Stored items:
# # # # # # #

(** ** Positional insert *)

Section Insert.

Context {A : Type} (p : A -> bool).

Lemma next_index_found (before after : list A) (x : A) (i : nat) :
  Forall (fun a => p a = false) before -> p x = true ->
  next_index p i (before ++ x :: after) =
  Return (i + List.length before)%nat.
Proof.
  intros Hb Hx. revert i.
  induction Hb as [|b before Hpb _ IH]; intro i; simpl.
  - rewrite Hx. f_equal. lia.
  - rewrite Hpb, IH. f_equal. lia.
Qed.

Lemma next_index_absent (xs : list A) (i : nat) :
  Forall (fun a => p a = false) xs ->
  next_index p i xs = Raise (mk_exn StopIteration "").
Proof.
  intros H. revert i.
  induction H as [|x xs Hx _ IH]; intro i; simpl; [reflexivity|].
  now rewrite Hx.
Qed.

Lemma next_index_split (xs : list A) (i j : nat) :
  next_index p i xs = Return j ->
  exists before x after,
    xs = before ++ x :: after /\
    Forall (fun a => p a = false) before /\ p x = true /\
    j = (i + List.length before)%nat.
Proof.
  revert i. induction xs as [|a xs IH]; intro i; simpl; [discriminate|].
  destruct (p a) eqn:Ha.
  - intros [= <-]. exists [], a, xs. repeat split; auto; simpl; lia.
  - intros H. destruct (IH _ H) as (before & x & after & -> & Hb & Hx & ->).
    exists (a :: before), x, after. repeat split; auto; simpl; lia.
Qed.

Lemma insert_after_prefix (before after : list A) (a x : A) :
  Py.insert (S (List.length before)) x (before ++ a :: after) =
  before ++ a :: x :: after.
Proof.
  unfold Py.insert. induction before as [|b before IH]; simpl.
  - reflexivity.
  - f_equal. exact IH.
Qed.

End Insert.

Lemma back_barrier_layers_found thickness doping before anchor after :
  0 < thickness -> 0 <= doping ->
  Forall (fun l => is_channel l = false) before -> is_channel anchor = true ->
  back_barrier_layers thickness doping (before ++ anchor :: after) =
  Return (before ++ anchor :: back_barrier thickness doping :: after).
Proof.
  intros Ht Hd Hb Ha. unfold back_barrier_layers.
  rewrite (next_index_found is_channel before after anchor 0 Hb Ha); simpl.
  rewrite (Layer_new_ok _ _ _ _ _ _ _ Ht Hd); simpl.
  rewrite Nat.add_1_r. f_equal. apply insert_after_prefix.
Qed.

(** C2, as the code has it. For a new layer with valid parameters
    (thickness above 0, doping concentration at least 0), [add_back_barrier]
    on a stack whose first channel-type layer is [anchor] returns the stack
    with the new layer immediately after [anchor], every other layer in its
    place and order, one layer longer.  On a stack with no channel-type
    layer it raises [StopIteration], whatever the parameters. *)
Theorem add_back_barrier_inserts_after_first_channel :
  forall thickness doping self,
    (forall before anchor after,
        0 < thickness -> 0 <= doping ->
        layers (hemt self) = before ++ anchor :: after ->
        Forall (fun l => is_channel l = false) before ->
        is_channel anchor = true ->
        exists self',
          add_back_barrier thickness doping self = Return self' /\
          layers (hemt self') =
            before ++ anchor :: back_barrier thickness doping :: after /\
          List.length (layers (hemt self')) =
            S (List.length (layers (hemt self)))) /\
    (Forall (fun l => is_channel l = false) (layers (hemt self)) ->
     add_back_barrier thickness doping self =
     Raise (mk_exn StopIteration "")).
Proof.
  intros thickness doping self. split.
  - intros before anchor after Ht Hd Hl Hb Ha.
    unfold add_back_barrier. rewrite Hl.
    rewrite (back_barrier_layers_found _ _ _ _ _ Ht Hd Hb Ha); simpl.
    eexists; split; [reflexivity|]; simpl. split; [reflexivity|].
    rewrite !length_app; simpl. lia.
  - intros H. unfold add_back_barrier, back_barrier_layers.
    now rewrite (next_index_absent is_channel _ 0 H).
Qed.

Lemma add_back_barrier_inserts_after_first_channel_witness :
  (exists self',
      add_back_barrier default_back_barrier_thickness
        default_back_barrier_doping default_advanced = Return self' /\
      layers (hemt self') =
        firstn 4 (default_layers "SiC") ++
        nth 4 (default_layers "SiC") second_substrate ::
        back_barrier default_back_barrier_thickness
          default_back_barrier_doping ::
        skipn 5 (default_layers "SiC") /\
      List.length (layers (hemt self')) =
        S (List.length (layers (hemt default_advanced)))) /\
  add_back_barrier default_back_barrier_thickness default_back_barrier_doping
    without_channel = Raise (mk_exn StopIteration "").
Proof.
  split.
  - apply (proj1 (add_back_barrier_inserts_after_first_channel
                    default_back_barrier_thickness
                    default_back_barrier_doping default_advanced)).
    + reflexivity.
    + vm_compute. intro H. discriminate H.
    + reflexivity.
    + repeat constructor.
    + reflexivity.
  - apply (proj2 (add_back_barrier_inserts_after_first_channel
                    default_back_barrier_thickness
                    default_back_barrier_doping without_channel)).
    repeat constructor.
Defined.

# # # # # # #

## Task requirements
Restate each record above word for word.

## Answer box
(** ** Positional insert *)

Section Insert.

Context {A : Type} (p : A -> bool).

Lemma next_index_found (before after : list A) (x : A) (i : nat) :
  Forall (fun a => p a = false) before -> p x = true ->
  next_index p i (before ++ x :: after) =
  Return (i + List.length before)%nat.
Proof.
  intros Hb Hx. revert i.
  induction Hb as [|b before Hpb _ IH]; intro i; simpl.
  - rewrite Hx. f_equal. lia.
  - rewrite Hpb, IH. f_equal. lia.
Qed.

Lemma next_index_absent (xs : list A) (i : nat) :
  Forall (fun a => p a = false) xs ->
  next_index p i xs = Raise (mk_exn StopIteration "").
Proof.
  intros H. revert i.
  induction H as [|x xs Hx _ IH]; intro i; simpl; [reflexivity|].
  now rewrite Hx.
Qed.

Lemma next_index_split (xs : list A) (i j : nat) :
  next_index p i xs = Return j ->
  exists before x after,
    xs = before ++ x :: after /\
    Forall (fun a => p a = false) before /\ p x = true /\
    j = (i + List.length before)%nat.
Proof.
  revert i. induction xs as [|a xs IH]; intro i; simpl; [discriminate|].
  destruct (p a) eqn:Ha.
  - intros [= <-]. exists [], a, xs. repeat split; auto; simpl; lia.
  - intros H. destruct (IH _ H) as (before & x & after & -> & Hb & Hx & ->).
    exists (a :: before), x, after. repeat split; auto; simpl; lia.
Qed.

Lemma insert_after_prefix (before after : list A) (a x : A) :
  Py.insert (S (List.length before)) x (before ++ a :: after) =
  before ++ a :: x :: after.
Proof.
  unfold Py.insert. induction before as [|b before IH]; simpl.
  - reflexivity.
  - f_equal. exact IH.
Qed.

End Insert.

Lemma back_barrier_layers_found thickness doping before anchor after :
  0 < thickness -> 0 <= doping ->
  Forall (fun l => is_channel l = false) before -> is_channel anchor = true ->
  back_barrier_layers thickness doping (before ++ anchor :: after) =
  Return (before ++ anchor :: back_barrier thickness doping :: after).
Proof.
  intros Ht Hd Hb Ha. unfold back_barrier_layers.
  rewrite (next_index_found is_channel before after anchor 0 Hb Ha); simpl.
  rewrite (Layer_new_ok _ _ _ _ _ _ _ Ht Hd); simpl.
  rewrite Nat.add_1_r. f_equal. apply insert_after_prefix.
Qed.

(** C2, as the code has it. For a new layer with valid parameters
    (thickness above 0, doping concentration at least 0), [add_back_barrier]
    on a stack whose first channel-type layer is [anchor] returns the stack
    with the new layer immediately after [anchor], every other layer in its
    place and order, one layer longer.  On a stack with no channel-type
    layer it raises [StopIteration], whatever the parameters. *)
Theorem add_back_barrier_inserts_after_first_channel :
  forall thickness doping self,
    (forall before anchor after,
        0 < thickness -> 0 <= doping ->
        layers (hemt self) = before ++ anchor :: after ->
        Forall (fun l => is_channel l = false) before ->
        is_channel anchor = true ->
        exists self',
          add_back_barrier thickness doping self = Return self' /\
          layers (hemt self') =
            before ++ anchor :: back_barrier thickness doping :: after /\
          List.length (layers (hemt self')) =
            S (List.length (layers (hemt self)))) /\
    (Forall (fun l => is_channel l = false) (layers (hemt self)) ->
     add_back_barrier thickness doping self =
     Raise (mk_exn StopIteration "")).
Proof.
  intros thickness doping self. split.
  - intros before anchor after Ht Hd Hl Hb Ha.
    unfold add_back_barrier. rewrite Hl.
    rewrite (back_barrier_layers_found _ _ _ _ _ Ht Hd Hb Ha); simpl.
    eexists; split; [reflexivity|]; simpl. split; [reflexivity|].
    rewrite !length_app; simpl. lia.
  - intros H. unfold add_back_barrier, back_barrier_layers.
    now rewrite (next_index_absent is_channel _ 0 H).
Qed.

Lemma add_back_barrier_inserts_after_first_channel_witness :
  (exists self',
      add_back_barrier default_back_barrier_thickness
        default_back_barrier_doping default_advanced = Return self' /\
      layers (hemt self') =
        firstn 4 (default_layers "SiC") ++
        nth 4 (default_layers "SiC") second_substrate ::
        back_barrier default_back_barrier_thickness
          default_back_barrier_doping ::
        skipn 5 (default_layers "SiC") /\
      List.length (layers (hemt self')) =
        S (List.length (layers (hemt default_advanced)))) /\
  add_back_barrier default_back_barrier_thickness default_back_barrier_doping
    without_channel = Raise (mk_exn StopIteration "").
Proof.
  split.
  - apply (proj1 (add_back_barrier_inserts_after_first_channel
                    default_back_barrier_thickness
                    default_back_barrier_doping default_advanced)).
    + reflexivity.
    + vm_compute. intro H. discriminate H.
    + reflexivity.
    + repeat constructor.
    + reflexivity.
  - apply (proj2 (add_back_barrier_inserts_after_first_channel
                    default_back_barrier_thickness
                    default_back_barrier_doping without_channel)).
    repeat constructor.
Defined.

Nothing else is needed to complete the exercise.